Publisher/s
Transactions of the Institute of British Geographers
Publication Date
6 March 2025
Author
Jonathan Darling, Andrew Burridge

Geographical work on hotels has foregrounded their role as spaces of commercial hospitality, leisure, and increasingly as sites of emergency accommodation for a range of displaced groups. Developing such work, this paper critically examines the central role of hotels in accommodating and containing asylum seekers and refugees.

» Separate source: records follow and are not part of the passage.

(* ===== verification/ObjectScript.v ===== *)
(** * The script of a Durable Object: storage and gates (src/src/js/durable_object.js)

    [installObject] runs once per object. Its closure holds the counters the host reads
    between turns (the callbacks that block the object, the reads under way, the failure),
    and the bytes of the storage ops that did not end. The methods of [state.storage] make
    ops for the native of Natives.v; the host answers them in any order, and the reactions
    to an answer are jobs of the microtask queue, first in, first out. Guest code runs
    between jobs as it likes. [gate] is what execution_context/durable_object.rs reads.

    Values are the ones of Readers.v. Conversions that can run guest code are parameters,
    [None] where they throw. *)

From stdpp Require Import base list gmap strings fin_maps.
From Stdlib Require Import ZArith Lia.
From S2P Require Import Prelude Handlers Readers Natives DurableObject.

Local Open Scope Z_scope.

Module ObjectScript.
Import Readers.

Definition MAX_BACKLOG : Z := 32 * 1024 * 1024.

(** The object a method hands to [call]; values are the guest's. *)
Inductive Op :=
| OGet (keys : list string)
| OList (start start_after end_ prefix : Js) (reverse : bool) (limit : Js)
| OWrite (puts : list (string * Js)) (deletes : list string) (delete_all : bool)
| OGetAlarm
| OSetAlarm (at_ : option Handlers.number).

Definition op_object (op : Op) : Js :=
  JObject match op with
  | OGet keys => [("kind", Some (JString "get")); ("keys", Some (JArray (JString <$> keys)))]
  | OList start start_after end_ prefix reverse limit =>
      [("kind", Some (JString "list")); ("start", Some start); ("startAfter", Some start_after);
       ("end", Some end_); ("prefix", Some prefix); ("reverse", Some (JBool reverse)); ("limit", Some limit)]
  | OWrite puts deletes delete_all =>
      [("kind", Some (JString "write"));
       ("puts", Some (JArray ((fun p => JArray [JString (fst p); snd p]) <$> puts)));
       ("deletes", Some (JArray (JString <$> deletes))); ("deleteAll", Some (JBool delete_all))]
  | OGetAlarm => [("kind", Some (JString "getAlarm"))]
  | OSetAlarm at_ => [("kind", Some (JString "setAlarm")); ("at", Some (from_option JNumber JNull at_))]
  end%string.

(** The reactions [call], [read] and [tracked] put on the promise of an op. *)
Inductive Purpose := Plain | Reading | Tracked.
#[export] Instance purpose_eq : EqDecision Purpose.
Proof. solve_decision. Defined.

Record Pending := mkPending { bytes : Z; purpose : Purpose }.

(** Microtasks: [ended], [open], the handler of a failed write, and the two reactions of
    [blockConcurrencyWhile]. *)
Inductive Job :=
| Ended (bytes : Z)
| Open
| WriteFailed (error : string)
| Unblock (error : option Js).

(** What can break the object: a write the host rejected, an error of a callback. *)
Inductive Cause := CWrite (error : string) | CBlock (error : Js).

(** The closure, with what it waits for: the ops sent to the host, in order, and those not
    answered; the callbacks that run; the microtasks. [answered] and [causes] are history:
    what the host answered, and every cause whose reaction ran. *)
Record Script := mkScript {
  blocked : Z;
  failure : Js;
  reads : Z;
  backlog : Z;
  sent : list (nat * Natives.ObjectStorageOp);
  pending : gmap nat Pending;
  running : gset nat;
  next : nat;
  jobs : list Job;
  answered : list (Pending * result Js string);
  causes : list Cause
}.

Definition initial : Script := mkScript 0 JNull 0 0 [] ∅ ∅ 0 [] [] [].

(** What ends a call of the guest: a promise of an op, a promise that is rejected already,
    or an exception. *)
Inductive Error :=
| BacklogFull | NotCloned | NotAKey | NoAlarmHandler | NotATime | GuestThrew.
Inductive Answer := Promise (id : nat) | Rejected (e : Error) | Threw (e : Error).

Section Script.

(** ToString and [get] of a value that is neither a string nor a plain object, ToNumber, a
    double as an integer and as a condition; the structured clone of V8. *)
Context (to_string_other : Js -> option string) (get_other : Js -> string -> option Js).
Context (to_number : Js -> option Handlers.number) (trunc : Z -> Z) (double_truthy : Z -> bool).
Context (serialize : Js -> option (list Z)).
(** [Object.entries] of an array, a function or another object that is not plain. *)
Context (entries_other : Js -> option (list (string * Js))).
(** [getTime] of a Date, [Number.isFinite] and [Math.trunc] of a double. *)
Context (get_time : Js -> option Handlers.number).
Context (double_finite : Z -> bool) (math_trunc : Z -> Handlers.number).
(** Whether the class has an [alarm] method. *)
Context (has_alarm : bool).

Definition to_string : Js -> option string := Readers.to_string to_string_other.

Definition truthy (v : Js) : bool :=
  match v with
  | JUndefined | JNull => false
  | JBool b => b
  | JNumber (Handlers.Int z) => negb (z =? 0)
  | JNumber (Handlers.Double bits) => double_truthy bits
  | JString s => negb (String.eqb s "")
  | _ => true
  end.

(** [message]; [None] where the getter or the conversion throws. *)
Definition message (error : Js) : option Js :=
  if truthy error then
    m ← prop get_other error "message";
    if truthy m then Some m else JString <$> to_string error
  else JString <$> to_string error.

(** The same of the Error the host rejects an op with, which has a string message. *)
Definition host_message (text : string) : string := if String.eqb text "" then "Error" else text.

Definition set_failure (s : Script) (f : Js) : Script :=
  mkScript (blocked s) f (reads s) (backlog s) (sent s) (pending s) (running s) (next s) (jobs s) (answered s) (causes s).

Definition set_counters (s : Script) (blocked reads backlog : Z) : Script :=
  mkScript blocked (failure s) reads backlog (sent s) (pending s) (running s) (next s) (jobs s) (answered s) (causes s).

Definition set_jobs (s : Script) (l : list Job) : Script :=
  mkScript (blocked s) (failure s) (reads s) (backlog s) (sent s) (pending s) (running s) (next s) l (answered s) (causes s).

Definition note (s : Script) (c : Cause) : Script :=
  mkScript (blocked s) (failure s) (reads s) (backlog s) (sent s) (pending s) (running s) (next s) (jobs s)
    (answered s) (causes s ++ [c]).

(** ** Ops *)

(** The native of an op: what it sends, if anything, and whether it threw. *)
Definition native (op : Op) : option Natives.ObjectStorageOp * bool :=
  match Natives.parse_storage_op to_string to_number trunc serialize (op_object op) with
  | (Ok o, threw) => (Some o, threw)
  | (Err _, _) => (None, true)
  end.

(** An op whose promise nobody has. *)
Definition forget (s : Script) (o : Natives.ObjectStorageOp) : Script :=
  mkScript (blocked s) (failure s) (reads s) (backlog s) (sent s ++ [(next s, o)]) (pending s) (running s)
    (S (next s)) (jobs s) (answered s) (causes s).

(** The ops that are refused past the limit. *)
Definition counted (op : Op) : bool :=
  match op with OWrite _ _ _ => true | OGet keys => (0 <? length keys)%nat | _ => false end.

(** [call], with the reactions its caller adds. Where the native sends the op and throws
    all the same, the host answers a promise nobody has: nothing is counted. *)
Definition call (s : Script) (op : Op) (p : Purpose) : result (nat * Script) (Error * Script) :=
  if (MAX_BACKLOG <=? backlog s) && counted op then Err (BacklogFull, s)
  else match native op with
  | (None, _) => Err (NotCloned, s)
  | (Some o, true) => Err (GuestThrew, forget s o)
  | (Some o, false) =>
      let b := Natives.op_bytes o in
      Ok (next s,
        mkScript (blocked s) (failure s) (reads s) (backlog s + b) (sent s ++ [(next s, o)])
          (<[next s := mkPending b p]> (pending s)) (running s) (S (next s)) (jobs s) (answered s) (causes s))
  end.

(** [read], whose throw is a rejection in the async methods that call it. *)
Definition read (s : Script) (op : Op) : result (nat * Script) (Error * Script) :=
  let? r := call s op Reading in
  let '(id, s) := r in
  Ok (id, set_counters s (blocked s) (reads s + 1) (backlog s)).

Definition promised (r : result (nat * Script) (Error * Script)) : Answer * Script :=
  match r with Ok (id, s) => (Promise id, s) | Err (e, s) => (Rejected e, s) end.

(** [tracked]: a throw is a rejection. *)
Definition tracked (s : Script) (op : Op) : Answer * Script := promised (call s op Tracked).

(** [keyOf], of one key or of each. *)
Definition keyOf (key : Js) : result string Error := match key with JString k => Ok k | _ => Err NotAKey end.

By considering the use of hotels in the UK and Australia, we argue that the hotel is a durable and vitally important site of bordering, one that manifests many of the tensions and contradictions of state responses to asylum seekers and refugees. Far from being a marginal or temporary space, we centre the hotel as a critical site for the reproduction and maintenance of contemporary bordering. In doing so, the paper advances understanding of the hotel as a specific type of social, political and cultural space, associated with three dynamics that we explore in turn: forms of flexibility and emergency response, patterns of hospitality, and the violent displacements of the hotel as a site detached from ‘everyday life’. In surveying these understandings of the hotel, we argue that the cultural and political significance of the hotel as a site for understanding contemporary bordering emerges from its unique position at the confluence of the carceral and the hospitable.

The paper thus proposes a concept of carceral hospitality, to designate the fraught positioning of the hotel between carceral conditions of institutional detention and spectacle, and the hospitable expectations more readily associated with sites of leisure, escapism and relaxation. It is this positioning that has allowed hotels in the UK and Australia to act as lightning rods for critical discussion and public concern over state responsibilities, welfare entitlements, and the narrowing scope of refugee protection.